▶ **Material for this task**
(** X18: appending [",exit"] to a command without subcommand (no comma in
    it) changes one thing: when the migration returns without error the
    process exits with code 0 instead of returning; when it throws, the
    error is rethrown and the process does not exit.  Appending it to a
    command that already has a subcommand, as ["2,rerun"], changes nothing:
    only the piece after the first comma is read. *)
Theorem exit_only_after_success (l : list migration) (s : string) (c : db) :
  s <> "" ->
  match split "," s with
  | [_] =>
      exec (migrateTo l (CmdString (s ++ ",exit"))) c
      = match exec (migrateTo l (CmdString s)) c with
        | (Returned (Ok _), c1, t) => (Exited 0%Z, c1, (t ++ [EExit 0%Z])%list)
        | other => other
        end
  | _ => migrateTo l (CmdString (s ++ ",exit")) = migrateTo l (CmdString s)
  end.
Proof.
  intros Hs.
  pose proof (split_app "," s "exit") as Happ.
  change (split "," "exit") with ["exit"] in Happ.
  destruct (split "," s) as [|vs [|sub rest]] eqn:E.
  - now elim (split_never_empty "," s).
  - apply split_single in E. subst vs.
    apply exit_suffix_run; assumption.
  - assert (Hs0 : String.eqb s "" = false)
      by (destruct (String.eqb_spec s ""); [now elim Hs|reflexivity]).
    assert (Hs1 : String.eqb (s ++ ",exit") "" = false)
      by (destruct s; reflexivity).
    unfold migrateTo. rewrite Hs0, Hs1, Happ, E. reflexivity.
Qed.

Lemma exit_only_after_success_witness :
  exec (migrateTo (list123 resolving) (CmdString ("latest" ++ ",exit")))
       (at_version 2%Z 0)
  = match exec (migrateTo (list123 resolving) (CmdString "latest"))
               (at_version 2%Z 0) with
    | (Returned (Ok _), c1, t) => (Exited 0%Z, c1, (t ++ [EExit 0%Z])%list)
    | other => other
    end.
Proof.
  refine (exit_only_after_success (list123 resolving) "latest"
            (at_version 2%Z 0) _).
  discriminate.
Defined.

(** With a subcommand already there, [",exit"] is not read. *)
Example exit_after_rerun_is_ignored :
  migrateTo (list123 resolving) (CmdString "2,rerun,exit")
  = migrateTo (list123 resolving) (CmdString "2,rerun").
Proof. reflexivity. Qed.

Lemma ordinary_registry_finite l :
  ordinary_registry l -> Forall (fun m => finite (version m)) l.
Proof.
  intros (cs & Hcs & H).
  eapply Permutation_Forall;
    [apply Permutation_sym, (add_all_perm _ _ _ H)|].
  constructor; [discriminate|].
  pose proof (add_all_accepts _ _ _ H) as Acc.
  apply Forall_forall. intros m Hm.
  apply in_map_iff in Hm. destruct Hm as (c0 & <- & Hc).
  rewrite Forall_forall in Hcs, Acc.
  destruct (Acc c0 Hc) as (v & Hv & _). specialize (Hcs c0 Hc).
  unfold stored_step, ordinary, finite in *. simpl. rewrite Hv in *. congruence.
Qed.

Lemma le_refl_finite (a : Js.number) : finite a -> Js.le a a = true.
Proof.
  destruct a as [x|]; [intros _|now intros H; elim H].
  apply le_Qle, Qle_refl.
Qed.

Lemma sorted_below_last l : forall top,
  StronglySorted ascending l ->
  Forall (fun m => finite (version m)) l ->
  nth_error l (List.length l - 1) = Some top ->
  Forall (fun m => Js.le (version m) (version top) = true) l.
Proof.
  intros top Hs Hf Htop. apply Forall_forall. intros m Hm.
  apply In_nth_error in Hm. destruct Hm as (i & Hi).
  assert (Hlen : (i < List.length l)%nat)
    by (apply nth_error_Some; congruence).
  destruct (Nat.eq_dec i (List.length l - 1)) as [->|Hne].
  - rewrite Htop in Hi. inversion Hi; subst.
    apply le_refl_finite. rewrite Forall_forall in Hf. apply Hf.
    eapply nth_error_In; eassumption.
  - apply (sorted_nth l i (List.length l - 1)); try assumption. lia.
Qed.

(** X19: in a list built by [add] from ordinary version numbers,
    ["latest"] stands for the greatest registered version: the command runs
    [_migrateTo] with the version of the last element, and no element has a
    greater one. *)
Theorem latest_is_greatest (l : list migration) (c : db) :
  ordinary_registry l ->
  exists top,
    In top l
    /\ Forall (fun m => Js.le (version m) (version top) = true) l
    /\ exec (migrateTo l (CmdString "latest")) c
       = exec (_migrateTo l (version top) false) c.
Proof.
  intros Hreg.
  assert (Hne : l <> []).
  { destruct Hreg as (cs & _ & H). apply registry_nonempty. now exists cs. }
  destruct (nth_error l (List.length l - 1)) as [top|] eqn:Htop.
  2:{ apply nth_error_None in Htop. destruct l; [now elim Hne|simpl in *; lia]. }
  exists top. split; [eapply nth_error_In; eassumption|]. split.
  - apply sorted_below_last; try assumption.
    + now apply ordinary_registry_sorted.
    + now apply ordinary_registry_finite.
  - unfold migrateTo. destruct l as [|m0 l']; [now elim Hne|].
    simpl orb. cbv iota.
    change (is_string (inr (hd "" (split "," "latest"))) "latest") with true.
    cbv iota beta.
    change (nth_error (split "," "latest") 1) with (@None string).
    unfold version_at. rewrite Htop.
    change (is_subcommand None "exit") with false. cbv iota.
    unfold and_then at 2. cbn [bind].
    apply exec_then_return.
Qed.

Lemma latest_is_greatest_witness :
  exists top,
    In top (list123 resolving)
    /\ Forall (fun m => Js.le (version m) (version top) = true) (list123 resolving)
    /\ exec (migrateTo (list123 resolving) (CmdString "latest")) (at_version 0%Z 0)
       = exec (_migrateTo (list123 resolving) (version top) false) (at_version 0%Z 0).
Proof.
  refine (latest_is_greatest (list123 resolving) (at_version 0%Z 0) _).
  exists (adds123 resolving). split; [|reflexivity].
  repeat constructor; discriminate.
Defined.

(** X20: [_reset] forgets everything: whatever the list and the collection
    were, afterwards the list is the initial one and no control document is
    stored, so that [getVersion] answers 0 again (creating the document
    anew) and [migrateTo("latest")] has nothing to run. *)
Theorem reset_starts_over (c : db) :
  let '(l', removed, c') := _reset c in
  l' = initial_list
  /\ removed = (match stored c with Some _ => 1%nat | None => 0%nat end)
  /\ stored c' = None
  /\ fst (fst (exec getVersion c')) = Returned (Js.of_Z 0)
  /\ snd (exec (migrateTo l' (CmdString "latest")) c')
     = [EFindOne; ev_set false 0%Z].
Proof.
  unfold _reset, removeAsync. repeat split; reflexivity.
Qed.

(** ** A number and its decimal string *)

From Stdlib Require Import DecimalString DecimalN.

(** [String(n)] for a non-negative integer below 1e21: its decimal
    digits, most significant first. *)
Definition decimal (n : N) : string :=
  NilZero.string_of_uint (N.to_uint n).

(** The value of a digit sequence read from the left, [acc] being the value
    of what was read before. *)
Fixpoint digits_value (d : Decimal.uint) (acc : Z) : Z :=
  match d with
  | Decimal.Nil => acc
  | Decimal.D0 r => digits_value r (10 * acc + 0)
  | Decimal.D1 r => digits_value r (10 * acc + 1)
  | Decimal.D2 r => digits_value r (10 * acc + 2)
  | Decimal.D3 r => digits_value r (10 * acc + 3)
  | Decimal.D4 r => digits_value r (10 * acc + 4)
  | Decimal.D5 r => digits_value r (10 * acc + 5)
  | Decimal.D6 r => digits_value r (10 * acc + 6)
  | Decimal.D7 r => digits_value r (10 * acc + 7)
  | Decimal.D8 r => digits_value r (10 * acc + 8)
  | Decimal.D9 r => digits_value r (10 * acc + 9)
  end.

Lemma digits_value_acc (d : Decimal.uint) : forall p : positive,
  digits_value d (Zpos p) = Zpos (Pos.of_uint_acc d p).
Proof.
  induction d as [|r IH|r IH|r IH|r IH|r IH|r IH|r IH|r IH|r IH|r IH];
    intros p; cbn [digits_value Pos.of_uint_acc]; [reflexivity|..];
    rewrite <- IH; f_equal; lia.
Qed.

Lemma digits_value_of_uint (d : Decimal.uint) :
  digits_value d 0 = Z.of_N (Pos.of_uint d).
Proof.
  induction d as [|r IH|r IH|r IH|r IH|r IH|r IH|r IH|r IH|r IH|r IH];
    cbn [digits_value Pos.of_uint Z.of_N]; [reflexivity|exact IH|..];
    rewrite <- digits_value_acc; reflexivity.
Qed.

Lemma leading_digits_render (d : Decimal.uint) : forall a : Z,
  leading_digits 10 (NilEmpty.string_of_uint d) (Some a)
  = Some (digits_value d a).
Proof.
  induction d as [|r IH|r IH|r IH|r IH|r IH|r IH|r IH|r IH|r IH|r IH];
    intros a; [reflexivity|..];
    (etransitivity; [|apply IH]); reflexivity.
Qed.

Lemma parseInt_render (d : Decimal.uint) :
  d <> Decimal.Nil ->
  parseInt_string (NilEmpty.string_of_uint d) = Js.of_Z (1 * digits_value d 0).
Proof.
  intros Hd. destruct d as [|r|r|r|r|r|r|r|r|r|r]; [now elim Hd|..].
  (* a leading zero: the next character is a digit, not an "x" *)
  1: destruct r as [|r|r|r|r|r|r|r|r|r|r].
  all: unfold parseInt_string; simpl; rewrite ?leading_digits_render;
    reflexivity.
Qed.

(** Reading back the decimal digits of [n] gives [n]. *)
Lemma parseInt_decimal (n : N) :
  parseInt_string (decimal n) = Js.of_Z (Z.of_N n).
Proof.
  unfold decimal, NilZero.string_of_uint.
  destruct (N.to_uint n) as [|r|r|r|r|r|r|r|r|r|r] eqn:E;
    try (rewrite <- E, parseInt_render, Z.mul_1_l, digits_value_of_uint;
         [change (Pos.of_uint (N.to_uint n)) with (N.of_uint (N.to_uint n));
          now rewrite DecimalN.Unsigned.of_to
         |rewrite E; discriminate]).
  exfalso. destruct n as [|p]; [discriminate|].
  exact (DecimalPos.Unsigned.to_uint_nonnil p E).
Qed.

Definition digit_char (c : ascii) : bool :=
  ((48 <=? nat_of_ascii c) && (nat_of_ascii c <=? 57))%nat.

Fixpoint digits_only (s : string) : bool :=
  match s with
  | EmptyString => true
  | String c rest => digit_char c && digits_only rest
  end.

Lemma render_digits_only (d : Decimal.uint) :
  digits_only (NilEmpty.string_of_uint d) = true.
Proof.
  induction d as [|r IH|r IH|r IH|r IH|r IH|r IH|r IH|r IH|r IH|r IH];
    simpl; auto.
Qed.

▶ **Assignment**
Looking at the entries above, can you reproduce exactly the lines from the one that holds "exists (adds123 resolving)." through the one that holds "digits, most significant first. *)", and only those?

▶ **Reply to the exercise**
  exists (adds123 resolving). split; [|reflexivity].
  repeat constructor; discriminate.
Defined.

(** X20: [_reset] forgets everything: whatever the list and the collection
    were, afterwards the list is the initial one and no control document is
    stored, so that [getVersion] answers 0 again (creating the document
    anew) and [migrateTo("latest")] has nothing to run. *)
Theorem reset_starts_over (c : db) :
  let '(l', removed, c') := _reset c in
  l' = initial_list
  /\ removed = (match stored c with Some _ => 1%nat | None => 0%nat end)
  /\ stored c' = None
  /\ fst (fst (exec getVersion c')) = Returned (Js.of_Z 0)
  /\ snd (exec (migrateTo l' (CmdString "latest")) c')
     = [EFindOne; ev_set false 0%Z].
Proof.
  unfold _reset, removeAsync. repeat split; reflexivity.
Qed.

(** ** A number and its decimal string *)

From Stdlib Require Import DecimalString DecimalN.

(** [String(n)] for a non-negative integer below 1e21: its decimal
    digits, most significant first. *)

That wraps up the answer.